__Task inputs__
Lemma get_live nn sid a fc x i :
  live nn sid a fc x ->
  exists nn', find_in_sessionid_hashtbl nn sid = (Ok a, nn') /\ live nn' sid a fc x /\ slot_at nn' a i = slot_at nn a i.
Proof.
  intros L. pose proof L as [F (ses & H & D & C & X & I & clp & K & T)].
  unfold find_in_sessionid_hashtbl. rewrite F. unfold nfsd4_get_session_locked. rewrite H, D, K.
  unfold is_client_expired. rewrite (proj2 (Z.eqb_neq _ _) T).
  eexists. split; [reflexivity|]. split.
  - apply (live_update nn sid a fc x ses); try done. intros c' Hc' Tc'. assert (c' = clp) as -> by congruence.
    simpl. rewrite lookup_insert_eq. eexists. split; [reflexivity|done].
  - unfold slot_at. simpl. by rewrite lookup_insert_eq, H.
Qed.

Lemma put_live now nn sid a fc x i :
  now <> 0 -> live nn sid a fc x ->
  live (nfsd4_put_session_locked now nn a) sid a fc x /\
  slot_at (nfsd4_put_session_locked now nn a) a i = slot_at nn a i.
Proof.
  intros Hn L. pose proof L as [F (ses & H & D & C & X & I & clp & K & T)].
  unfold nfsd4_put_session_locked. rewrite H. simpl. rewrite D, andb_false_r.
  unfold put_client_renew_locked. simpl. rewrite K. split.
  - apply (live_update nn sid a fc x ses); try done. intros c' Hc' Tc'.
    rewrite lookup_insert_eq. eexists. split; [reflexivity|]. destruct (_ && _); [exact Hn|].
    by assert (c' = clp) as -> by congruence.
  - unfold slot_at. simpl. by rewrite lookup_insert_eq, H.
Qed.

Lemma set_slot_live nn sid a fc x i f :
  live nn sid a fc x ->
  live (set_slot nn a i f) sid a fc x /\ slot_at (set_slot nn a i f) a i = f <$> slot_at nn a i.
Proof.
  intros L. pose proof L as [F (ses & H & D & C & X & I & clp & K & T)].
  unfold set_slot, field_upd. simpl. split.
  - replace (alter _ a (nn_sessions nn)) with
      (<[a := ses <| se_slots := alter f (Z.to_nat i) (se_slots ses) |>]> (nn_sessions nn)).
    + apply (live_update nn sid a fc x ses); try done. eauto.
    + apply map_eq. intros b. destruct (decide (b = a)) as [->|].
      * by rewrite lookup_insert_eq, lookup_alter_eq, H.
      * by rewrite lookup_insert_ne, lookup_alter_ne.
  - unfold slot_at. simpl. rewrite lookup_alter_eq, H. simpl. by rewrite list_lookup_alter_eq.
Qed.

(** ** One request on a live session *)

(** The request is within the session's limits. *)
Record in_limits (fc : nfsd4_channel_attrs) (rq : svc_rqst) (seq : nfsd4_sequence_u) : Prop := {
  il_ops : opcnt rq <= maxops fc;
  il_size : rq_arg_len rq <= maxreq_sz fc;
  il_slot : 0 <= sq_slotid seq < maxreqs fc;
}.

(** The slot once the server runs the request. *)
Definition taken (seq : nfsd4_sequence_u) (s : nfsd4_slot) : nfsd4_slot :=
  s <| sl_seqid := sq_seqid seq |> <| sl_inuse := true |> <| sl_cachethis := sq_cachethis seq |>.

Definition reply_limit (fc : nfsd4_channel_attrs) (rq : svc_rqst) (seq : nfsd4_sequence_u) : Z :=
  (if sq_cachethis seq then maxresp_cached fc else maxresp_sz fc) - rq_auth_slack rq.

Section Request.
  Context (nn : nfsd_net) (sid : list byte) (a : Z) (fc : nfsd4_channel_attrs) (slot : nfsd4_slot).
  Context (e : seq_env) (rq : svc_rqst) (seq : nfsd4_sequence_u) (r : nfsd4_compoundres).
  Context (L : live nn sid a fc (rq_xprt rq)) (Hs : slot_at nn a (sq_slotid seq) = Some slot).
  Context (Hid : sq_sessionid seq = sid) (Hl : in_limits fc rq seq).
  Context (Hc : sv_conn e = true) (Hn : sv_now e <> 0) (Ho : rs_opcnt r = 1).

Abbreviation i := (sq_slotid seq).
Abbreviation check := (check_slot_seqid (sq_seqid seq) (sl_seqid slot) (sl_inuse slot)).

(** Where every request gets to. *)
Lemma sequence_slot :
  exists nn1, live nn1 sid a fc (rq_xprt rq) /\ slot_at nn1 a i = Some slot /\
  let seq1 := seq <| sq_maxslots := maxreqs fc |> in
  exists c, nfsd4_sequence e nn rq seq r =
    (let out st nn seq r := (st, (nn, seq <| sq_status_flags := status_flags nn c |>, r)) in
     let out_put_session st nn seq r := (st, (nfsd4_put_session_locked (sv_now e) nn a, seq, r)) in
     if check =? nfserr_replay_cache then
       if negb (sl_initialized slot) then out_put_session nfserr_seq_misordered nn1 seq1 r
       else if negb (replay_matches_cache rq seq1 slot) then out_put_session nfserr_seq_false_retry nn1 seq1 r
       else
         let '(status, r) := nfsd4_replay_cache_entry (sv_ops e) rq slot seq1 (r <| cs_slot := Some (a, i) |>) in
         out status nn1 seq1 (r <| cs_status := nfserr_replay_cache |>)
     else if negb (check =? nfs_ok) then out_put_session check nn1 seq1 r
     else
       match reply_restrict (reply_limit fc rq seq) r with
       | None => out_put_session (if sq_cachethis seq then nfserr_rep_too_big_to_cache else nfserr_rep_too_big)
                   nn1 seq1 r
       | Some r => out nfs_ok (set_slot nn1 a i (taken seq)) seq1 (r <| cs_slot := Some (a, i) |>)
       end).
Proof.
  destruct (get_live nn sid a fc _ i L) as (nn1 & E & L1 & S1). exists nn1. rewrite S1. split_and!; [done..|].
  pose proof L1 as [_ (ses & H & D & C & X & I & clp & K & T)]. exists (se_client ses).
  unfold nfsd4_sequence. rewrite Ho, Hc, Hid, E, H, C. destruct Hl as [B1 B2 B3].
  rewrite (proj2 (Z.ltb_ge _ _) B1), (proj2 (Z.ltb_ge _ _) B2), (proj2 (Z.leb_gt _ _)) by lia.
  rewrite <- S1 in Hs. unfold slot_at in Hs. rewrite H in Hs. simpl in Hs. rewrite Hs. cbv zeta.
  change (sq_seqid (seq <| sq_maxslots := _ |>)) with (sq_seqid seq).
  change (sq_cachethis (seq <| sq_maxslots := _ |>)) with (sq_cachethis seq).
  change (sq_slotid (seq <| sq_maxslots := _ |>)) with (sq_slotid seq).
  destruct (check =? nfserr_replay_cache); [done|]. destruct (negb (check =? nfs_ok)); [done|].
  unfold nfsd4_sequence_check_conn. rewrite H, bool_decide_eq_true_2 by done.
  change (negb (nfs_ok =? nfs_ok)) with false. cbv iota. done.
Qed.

__Task instructions__
Nothing should be left out. Reproduce all the entries precisely.

__Reply__
Lemma get_live nn sid a fc x i :
  live nn sid a fc x ->
  exists nn', find_in_sessionid_hashtbl nn sid = (Ok a, nn') /\ live nn' sid a fc x /\ slot_at nn' a i = slot_at nn a i.
Proof.
  intros L. pose proof L as [F (ses & H & D & C & X & I & clp & K & T)].
  unfold find_in_sessionid_hashtbl. rewrite F. unfold nfsd4_get_session_locked. rewrite H, D, K.
  unfold is_client_expired. rewrite (proj2 (Z.eqb_neq _ _) T).
  eexists. split; [reflexivity|]. split.
  - apply (live_update nn sid a fc x ses); try done. intros c' Hc' Tc'. assert (c' = clp) as -> by congruence.
    simpl. rewrite lookup_insert_eq. eexists. split; [reflexivity|done].
  - unfold slot_at. simpl. by rewrite lookup_insert_eq, H.
Qed.

Lemma put_live now nn sid a fc x i :
  now <> 0 -> live nn sid a fc x ->
  live (nfsd4_put_session_locked now nn a) sid a fc x /\
  slot_at (nfsd4_put_session_locked now nn a) a i = slot_at nn a i.
Proof.
  intros Hn L. pose proof L as [F (ses & H & D & C & X & I & clp & K & T)].
  unfold nfsd4_put_session_locked. rewrite H. simpl. rewrite D, andb_false_r.
  unfold put_client_renew_locked. simpl. rewrite K. split.
  - apply (live_update nn sid a fc x ses); try done. intros c' Hc' Tc'.
    rewrite lookup_insert_eq. eexists. split; [reflexivity|]. destruct (_ && _); [exact Hn|].
    by assert (c' = clp) as -> by congruence.
  - unfold slot_at. simpl. by rewrite lookup_insert_eq, H.
Qed.

Lemma set_slot_live nn sid a fc x i f :
  live nn sid a fc x ->
  live (set_slot nn a i f) sid a fc x /\ slot_at (set_slot nn a i f) a i = f <$> slot_at nn a i.
Proof.
  intros L. pose proof L as [F (ses & H & D & C & X & I & clp & K & T)].
  unfold set_slot, field_upd. simpl. split.
  - replace (alter _ a (nn_sessions nn)) with
      (<[a := ses <| se_slots := alter f (Z.to_nat i) (se_slots ses) |>]> (nn_sessions nn)).
    + apply (live_update nn sid a fc x ses); try done. eauto.
    + apply map_eq. intros b. destruct (decide (b = a)) as [->|].
      * by rewrite lookup_insert_eq, lookup_alter_eq, H.
      * by rewrite lookup_insert_ne, lookup_alter_ne.
  - unfold slot_at. simpl. rewrite lookup_alter_eq, H. simpl. by rewrite list_lookup_alter_eq.
Qed.

(** ** One request on a live session *)

(** The request is within the session's limits. *)
Record in_limits (fc : nfsd4_channel_attrs) (rq : svc_rqst) (seq : nfsd4_sequence_u) : Prop := {
  il_ops : opcnt rq <= maxops fc;
  il_size : rq_arg_len rq <= maxreq_sz fc;
  il_slot : 0 <= sq_slotid seq < maxreqs fc;
}.

(** The slot once the server runs the request. *)
Definition taken (seq : nfsd4_sequence_u) (s : nfsd4_slot) : nfsd4_slot :=
  s <| sl_seqid := sq_seqid seq |> <| sl_inuse := true |> <| sl_cachethis := sq_cachethis seq |>.

Definition reply_limit (fc : nfsd4_channel_attrs) (rq : svc_rqst) (seq : nfsd4_sequence_u) : Z :=
  (if sq_cachethis seq then maxresp_cached fc else maxresp_sz fc) - rq_auth_slack rq.

Section Request.
  Context (nn : nfsd_net) (sid : list byte) (a : Z) (fc : nfsd4_channel_attrs) (slot : nfsd4_slot).
  Context (e : seq_env) (rq : svc_rqst) (seq : nfsd4_sequence_u) (r : nfsd4_compoundres).
  Context (L : live nn sid a fc (rq_xprt rq)) (Hs : slot_at nn a (sq_slotid seq) = Some slot).
  Context (Hid : sq_sessionid seq = sid) (Hl : in_limits fc rq seq).
  Context (Hc : sv_conn e = true) (Hn : sv_now e <> 0) (Ho : rs_opcnt r = 1).

Abbreviation i := (sq_slotid seq).
Abbreviation check := (check_slot_seqid (sq_seqid seq) (sl_seqid slot) (sl_inuse slot)).

(** Where every request gets to. *)
Lemma sequence_slot :
  exists nn1, live nn1 sid a fc (rq_xprt rq) /\ slot_at nn1 a i = Some slot /\
  let seq1 := seq <| sq_maxslots := maxreqs fc |> in
  exists c, nfsd4_sequence e nn rq seq r =
    (let out st nn seq r := (st, (nn, seq <| sq_status_flags := status_flags nn c |>, r)) in
     let out_put_session st nn seq r := (st, (nfsd4_put_session_locked (sv_now e) nn a, seq, r)) in
     if check =? nfserr_replay_cache then
       if negb (sl_initialized slot) then out_put_session nfserr_seq_misordered nn1 seq1 r
       else if negb (replay_matches_cache rq seq1 slot) then out_put_session nfserr_seq_false_retry nn1 seq1 r
       else
         let '(status, r) := nfsd4_replay_cache_entry (sv_ops e) rq slot seq1 (r <| cs_slot := Some (a, i) |>) in
         out status nn1 seq1 (r <| cs_status := nfserr_replay_cache |>)
     else if negb (check =? nfs_ok) then out_put_session check nn1 seq1 r
     else
       match reply_restrict (reply_limit fc rq seq) r with
       | None => out_put_session (if sq_cachethis seq then nfserr_rep_too_big_to_cache else nfserr_rep_too_big)
                   nn1 seq1 r
       | Some r => out nfs_ok (set_slot nn1 a i (taken seq)) seq1 (r <| cs_slot := Some (a, i) |>)
       end).
Proof.
  destruct (get_live nn sid a fc _ i L) as (nn1 & E & L1 & S1). exists nn1. rewrite S1. split_and!; [done..|].
  pose proof L1 as [_ (ses & H & D & C & X & I & clp & K & T)]. exists (se_client ses).
  unfold nfsd4_sequence. rewrite Ho, Hc, Hid, E, H, C. destruct Hl as [B1 B2 B3].
  rewrite (proj2 (Z.ltb_ge _ _) B1), (proj2 (Z.ltb_ge _ _) B2), (proj2 (Z.leb_gt _ _)) by lia.
  rewrite <- S1 in Hs. unfold slot_at in Hs. rewrite H in Hs. simpl in Hs. rewrite Hs. cbv zeta.
  change (sq_seqid (seq <| sq_maxslots := _ |>)) with (sq_seqid seq).
  change (sq_cachethis (seq <| sq_maxslots := _ |>)) with (sq_cachethis seq).
  change (sq_slotid (seq <| sq_maxslots := _ |>)) with (sq_slotid seq).
  destruct (check =? nfserr_replay_cache); [done|]. destruct (negb (check =? nfs_ok)); [done|].
  unfold nfsd4_sequence_check_conn. rewrite H, bool_decide_eq_true_2 by done.
  change (negb (nfs_ok =? nfs_ok)) with false. cbv iota. done.
Qed.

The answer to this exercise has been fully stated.